● WHAT IS EXPECTED
Read the entries below and pull out each line with the string "level".

================

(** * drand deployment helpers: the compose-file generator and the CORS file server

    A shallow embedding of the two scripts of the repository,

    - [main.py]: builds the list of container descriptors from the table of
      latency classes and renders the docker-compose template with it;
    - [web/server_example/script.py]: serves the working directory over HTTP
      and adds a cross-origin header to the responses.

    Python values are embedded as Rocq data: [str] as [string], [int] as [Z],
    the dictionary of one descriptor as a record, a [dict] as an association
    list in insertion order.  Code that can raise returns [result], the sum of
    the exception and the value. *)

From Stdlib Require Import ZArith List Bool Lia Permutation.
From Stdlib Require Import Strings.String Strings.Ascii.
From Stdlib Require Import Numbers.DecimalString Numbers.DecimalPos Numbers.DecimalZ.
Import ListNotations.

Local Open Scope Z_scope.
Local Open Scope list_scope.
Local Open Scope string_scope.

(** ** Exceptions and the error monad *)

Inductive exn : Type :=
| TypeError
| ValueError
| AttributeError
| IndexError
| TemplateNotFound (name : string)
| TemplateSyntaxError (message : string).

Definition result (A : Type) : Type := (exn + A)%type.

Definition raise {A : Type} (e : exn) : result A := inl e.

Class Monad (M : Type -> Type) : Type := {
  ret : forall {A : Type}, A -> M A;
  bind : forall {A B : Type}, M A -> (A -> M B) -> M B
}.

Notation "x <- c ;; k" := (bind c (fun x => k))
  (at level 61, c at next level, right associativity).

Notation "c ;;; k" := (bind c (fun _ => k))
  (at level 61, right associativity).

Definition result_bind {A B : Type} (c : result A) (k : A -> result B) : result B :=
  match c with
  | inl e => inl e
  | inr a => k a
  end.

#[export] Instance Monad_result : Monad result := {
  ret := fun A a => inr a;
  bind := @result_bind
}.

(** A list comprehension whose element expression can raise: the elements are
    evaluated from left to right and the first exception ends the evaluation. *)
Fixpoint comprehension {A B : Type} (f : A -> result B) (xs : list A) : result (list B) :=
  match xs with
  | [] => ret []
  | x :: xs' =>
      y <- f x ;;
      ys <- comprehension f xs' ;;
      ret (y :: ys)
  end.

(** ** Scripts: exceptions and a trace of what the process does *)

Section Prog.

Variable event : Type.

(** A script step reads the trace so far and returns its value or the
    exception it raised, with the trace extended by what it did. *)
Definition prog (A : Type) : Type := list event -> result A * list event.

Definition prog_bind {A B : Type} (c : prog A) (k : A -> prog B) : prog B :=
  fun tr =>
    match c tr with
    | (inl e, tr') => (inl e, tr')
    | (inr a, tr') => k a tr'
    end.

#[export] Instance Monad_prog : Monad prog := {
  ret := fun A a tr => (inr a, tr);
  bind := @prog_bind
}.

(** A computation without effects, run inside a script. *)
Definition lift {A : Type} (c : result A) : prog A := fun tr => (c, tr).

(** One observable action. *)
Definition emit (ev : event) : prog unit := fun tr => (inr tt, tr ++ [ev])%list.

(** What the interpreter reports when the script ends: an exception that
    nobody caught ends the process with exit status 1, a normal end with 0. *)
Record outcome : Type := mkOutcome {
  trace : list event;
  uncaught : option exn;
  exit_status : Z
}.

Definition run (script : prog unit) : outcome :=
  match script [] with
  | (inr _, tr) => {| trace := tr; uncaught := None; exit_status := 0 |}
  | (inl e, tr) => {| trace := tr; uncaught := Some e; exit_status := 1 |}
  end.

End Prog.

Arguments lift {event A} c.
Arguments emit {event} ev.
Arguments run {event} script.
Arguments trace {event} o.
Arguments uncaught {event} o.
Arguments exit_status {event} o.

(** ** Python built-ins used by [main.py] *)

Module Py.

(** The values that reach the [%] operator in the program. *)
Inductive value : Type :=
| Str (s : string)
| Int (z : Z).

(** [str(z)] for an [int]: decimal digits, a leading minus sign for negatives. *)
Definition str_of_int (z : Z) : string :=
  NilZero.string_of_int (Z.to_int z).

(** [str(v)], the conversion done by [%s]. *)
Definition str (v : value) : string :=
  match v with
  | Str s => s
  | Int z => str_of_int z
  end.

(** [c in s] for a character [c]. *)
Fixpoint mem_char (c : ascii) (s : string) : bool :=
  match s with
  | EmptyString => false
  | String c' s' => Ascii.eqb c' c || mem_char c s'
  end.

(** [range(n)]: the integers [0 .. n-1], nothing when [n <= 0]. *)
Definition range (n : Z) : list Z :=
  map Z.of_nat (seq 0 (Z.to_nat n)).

================

● ANSWER TO THIS TASK
  (at level 61, c at next level, right associativity).
  (at level 61, right associativity).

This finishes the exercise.